◆ WHAT YOU SHOULD DO
How many lines in the records below contain the word "Fixpoint"? Answer with the number and nothing else.
THE INPUT Start Marker
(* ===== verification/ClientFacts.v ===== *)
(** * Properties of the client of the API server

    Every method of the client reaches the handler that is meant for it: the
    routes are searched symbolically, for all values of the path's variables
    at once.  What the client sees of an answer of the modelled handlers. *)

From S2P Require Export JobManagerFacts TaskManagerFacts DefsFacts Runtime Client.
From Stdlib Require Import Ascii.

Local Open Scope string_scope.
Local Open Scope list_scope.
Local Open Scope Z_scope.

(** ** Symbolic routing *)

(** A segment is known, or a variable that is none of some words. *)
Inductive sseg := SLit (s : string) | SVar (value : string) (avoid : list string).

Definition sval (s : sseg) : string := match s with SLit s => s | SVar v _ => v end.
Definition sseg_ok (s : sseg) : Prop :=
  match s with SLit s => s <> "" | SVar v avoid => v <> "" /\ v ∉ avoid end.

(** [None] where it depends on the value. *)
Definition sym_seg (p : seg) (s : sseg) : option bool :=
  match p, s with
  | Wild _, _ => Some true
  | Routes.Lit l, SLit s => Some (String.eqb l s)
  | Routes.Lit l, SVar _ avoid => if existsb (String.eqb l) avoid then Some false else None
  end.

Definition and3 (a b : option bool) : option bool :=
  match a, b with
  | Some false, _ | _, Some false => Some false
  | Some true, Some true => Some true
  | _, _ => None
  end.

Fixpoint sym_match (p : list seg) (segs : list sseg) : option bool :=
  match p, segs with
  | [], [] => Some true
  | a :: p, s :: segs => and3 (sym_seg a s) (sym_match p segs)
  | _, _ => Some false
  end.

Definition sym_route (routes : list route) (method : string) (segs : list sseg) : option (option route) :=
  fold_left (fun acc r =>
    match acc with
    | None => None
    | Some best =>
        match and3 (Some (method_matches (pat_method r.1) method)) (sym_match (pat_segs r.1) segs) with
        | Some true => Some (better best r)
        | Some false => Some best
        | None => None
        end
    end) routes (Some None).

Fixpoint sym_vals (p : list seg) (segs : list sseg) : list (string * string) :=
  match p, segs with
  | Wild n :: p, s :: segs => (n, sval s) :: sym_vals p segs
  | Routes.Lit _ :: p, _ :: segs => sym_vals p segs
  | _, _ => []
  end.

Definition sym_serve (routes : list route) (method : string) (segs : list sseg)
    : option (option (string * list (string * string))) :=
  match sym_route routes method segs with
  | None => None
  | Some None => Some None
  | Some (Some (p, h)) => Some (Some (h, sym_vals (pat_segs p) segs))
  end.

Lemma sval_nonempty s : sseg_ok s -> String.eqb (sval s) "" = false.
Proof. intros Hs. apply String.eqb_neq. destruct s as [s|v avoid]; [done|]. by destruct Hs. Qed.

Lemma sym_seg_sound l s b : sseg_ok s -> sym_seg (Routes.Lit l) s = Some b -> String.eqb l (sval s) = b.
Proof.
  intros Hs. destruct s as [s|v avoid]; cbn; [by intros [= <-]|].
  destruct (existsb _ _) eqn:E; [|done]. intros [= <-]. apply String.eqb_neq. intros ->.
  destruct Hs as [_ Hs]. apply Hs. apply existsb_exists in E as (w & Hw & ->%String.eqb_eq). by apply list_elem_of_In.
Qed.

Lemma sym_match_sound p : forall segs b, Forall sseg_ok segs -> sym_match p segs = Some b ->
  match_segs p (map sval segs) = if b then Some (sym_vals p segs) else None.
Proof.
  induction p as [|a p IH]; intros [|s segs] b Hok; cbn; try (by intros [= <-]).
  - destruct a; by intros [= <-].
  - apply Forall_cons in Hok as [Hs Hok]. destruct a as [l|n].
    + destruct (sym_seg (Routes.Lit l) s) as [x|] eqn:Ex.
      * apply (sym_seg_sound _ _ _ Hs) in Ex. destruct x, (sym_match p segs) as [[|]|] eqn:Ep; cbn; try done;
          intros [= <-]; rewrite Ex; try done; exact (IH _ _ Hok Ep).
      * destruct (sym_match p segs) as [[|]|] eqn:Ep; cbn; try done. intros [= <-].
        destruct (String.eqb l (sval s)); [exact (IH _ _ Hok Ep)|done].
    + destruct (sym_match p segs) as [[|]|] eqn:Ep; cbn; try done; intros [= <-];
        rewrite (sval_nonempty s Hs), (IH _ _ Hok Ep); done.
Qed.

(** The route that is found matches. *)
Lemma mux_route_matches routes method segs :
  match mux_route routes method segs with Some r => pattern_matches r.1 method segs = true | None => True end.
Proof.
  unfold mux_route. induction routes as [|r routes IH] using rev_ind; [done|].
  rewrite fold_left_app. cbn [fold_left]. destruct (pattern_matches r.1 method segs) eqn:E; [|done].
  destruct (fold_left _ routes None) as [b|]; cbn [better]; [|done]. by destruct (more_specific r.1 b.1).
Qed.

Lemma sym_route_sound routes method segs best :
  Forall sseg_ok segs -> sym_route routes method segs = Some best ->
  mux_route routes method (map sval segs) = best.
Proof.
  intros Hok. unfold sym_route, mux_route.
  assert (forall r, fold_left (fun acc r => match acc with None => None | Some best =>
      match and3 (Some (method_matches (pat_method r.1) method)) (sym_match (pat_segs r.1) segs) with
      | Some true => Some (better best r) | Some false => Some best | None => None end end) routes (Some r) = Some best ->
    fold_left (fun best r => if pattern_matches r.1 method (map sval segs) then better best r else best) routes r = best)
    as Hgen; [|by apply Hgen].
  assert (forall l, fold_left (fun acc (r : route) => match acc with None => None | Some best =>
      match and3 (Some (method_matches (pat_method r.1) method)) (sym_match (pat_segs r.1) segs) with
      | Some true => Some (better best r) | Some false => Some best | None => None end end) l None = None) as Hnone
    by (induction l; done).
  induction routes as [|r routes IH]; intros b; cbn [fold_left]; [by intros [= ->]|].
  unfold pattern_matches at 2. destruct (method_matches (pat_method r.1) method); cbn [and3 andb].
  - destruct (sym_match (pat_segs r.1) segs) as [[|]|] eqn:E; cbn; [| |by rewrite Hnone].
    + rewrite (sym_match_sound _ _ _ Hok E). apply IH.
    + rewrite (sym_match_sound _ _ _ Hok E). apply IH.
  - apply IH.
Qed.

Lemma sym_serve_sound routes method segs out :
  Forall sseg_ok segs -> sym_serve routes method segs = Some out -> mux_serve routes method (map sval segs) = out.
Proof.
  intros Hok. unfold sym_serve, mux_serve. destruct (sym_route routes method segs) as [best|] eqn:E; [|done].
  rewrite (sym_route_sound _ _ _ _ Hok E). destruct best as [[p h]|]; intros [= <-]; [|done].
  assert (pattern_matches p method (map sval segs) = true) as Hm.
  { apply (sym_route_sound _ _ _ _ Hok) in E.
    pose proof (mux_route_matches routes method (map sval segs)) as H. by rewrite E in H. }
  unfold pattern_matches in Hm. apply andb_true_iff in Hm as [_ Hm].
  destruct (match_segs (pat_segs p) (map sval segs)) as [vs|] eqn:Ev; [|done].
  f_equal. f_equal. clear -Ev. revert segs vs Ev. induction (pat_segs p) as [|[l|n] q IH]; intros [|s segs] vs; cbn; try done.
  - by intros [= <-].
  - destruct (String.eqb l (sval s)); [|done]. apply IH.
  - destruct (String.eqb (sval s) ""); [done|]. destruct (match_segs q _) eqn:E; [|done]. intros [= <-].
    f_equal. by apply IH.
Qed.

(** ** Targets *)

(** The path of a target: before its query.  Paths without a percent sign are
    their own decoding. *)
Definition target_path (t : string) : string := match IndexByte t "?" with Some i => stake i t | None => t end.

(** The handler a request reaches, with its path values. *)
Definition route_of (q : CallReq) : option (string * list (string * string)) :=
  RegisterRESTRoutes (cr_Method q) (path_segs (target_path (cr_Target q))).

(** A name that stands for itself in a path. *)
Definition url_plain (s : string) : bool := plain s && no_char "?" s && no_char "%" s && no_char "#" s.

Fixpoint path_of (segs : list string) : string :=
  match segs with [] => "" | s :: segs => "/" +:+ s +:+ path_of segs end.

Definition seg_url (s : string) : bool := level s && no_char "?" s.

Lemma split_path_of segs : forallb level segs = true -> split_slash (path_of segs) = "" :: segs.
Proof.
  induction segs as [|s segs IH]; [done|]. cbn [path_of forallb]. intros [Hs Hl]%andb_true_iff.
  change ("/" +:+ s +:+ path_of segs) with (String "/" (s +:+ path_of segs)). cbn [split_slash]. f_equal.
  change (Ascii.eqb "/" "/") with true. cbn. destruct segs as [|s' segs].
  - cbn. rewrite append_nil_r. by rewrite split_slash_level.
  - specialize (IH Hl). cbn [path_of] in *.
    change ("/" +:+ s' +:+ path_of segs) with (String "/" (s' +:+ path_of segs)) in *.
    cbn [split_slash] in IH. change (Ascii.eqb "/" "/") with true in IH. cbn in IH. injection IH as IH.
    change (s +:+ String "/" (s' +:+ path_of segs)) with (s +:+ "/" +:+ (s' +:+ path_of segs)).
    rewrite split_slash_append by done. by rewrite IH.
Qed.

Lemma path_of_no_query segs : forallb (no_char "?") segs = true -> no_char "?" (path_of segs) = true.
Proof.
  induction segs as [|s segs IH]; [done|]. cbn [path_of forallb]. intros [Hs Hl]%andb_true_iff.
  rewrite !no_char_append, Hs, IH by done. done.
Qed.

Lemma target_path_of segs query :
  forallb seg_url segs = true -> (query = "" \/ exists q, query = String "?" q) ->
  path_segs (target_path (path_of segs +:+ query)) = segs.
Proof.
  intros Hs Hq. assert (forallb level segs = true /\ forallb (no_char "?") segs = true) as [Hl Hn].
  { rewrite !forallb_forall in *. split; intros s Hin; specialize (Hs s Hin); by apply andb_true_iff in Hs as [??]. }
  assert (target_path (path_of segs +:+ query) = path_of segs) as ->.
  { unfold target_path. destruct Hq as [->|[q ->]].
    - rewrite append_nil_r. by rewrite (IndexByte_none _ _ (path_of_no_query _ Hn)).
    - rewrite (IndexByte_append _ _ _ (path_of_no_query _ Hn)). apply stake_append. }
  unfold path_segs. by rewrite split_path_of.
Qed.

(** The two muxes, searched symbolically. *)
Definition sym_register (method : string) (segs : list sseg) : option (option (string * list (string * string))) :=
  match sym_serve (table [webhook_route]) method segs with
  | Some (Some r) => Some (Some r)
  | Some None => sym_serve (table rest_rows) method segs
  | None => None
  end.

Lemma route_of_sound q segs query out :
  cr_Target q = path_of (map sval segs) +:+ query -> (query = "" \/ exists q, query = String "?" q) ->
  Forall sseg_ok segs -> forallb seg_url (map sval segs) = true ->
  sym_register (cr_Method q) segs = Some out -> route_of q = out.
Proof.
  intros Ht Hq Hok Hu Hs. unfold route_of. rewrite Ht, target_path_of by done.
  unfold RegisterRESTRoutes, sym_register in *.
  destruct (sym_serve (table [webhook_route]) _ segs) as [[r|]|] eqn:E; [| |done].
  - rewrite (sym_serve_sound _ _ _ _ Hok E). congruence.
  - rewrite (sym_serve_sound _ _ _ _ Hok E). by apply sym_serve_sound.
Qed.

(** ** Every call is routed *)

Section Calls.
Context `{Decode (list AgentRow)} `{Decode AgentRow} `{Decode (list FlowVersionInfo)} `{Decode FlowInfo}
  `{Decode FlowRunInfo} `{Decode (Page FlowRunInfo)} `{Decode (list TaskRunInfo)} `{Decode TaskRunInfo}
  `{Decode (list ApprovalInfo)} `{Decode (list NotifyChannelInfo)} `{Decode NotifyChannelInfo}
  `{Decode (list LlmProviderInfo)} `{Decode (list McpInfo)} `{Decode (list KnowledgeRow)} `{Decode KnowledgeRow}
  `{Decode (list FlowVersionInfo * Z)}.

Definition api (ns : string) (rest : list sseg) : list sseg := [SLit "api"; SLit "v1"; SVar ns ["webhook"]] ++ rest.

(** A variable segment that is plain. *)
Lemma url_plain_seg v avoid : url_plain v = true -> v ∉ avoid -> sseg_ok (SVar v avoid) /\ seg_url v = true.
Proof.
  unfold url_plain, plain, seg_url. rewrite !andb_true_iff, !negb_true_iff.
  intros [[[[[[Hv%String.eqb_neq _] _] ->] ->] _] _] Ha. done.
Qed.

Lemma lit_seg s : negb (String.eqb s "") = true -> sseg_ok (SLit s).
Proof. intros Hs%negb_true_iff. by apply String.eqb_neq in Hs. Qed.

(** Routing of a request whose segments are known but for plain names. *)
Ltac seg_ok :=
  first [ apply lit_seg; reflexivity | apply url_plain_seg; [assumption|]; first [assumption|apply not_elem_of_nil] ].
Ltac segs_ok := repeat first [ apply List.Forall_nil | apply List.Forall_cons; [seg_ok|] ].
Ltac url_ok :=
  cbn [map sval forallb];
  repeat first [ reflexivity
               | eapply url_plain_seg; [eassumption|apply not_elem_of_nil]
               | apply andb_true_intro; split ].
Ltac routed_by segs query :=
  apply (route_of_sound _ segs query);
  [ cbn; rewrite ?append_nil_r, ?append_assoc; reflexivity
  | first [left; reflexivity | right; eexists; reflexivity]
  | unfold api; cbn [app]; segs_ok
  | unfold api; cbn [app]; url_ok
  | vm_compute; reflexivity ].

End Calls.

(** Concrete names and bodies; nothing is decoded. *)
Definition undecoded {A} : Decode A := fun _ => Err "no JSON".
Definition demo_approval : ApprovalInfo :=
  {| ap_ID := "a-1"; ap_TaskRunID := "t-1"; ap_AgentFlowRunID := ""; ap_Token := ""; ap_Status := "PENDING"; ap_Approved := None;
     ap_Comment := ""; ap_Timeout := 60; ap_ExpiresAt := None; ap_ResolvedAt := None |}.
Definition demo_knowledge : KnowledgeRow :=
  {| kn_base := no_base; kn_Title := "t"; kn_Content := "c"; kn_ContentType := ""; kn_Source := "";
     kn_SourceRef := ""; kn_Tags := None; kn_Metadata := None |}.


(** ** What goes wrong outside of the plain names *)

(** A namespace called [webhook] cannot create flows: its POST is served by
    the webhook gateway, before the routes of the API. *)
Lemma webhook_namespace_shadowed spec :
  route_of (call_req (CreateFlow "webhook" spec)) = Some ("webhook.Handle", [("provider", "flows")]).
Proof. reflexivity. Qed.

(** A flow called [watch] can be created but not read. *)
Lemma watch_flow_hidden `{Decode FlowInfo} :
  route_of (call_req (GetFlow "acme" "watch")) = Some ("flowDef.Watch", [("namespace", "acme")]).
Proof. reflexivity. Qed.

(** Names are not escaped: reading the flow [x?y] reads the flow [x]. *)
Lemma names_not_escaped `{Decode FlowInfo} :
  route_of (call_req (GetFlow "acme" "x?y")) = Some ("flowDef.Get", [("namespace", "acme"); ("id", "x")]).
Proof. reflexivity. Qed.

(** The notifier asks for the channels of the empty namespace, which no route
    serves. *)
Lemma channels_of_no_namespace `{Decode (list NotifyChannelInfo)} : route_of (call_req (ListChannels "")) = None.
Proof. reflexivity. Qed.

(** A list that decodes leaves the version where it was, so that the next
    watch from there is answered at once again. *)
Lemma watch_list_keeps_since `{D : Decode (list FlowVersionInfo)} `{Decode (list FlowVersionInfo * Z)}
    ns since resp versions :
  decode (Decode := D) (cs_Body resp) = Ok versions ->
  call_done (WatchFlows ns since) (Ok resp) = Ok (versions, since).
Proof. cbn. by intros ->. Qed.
THE INPUT End Marker
◆ COMPLETED TASK
3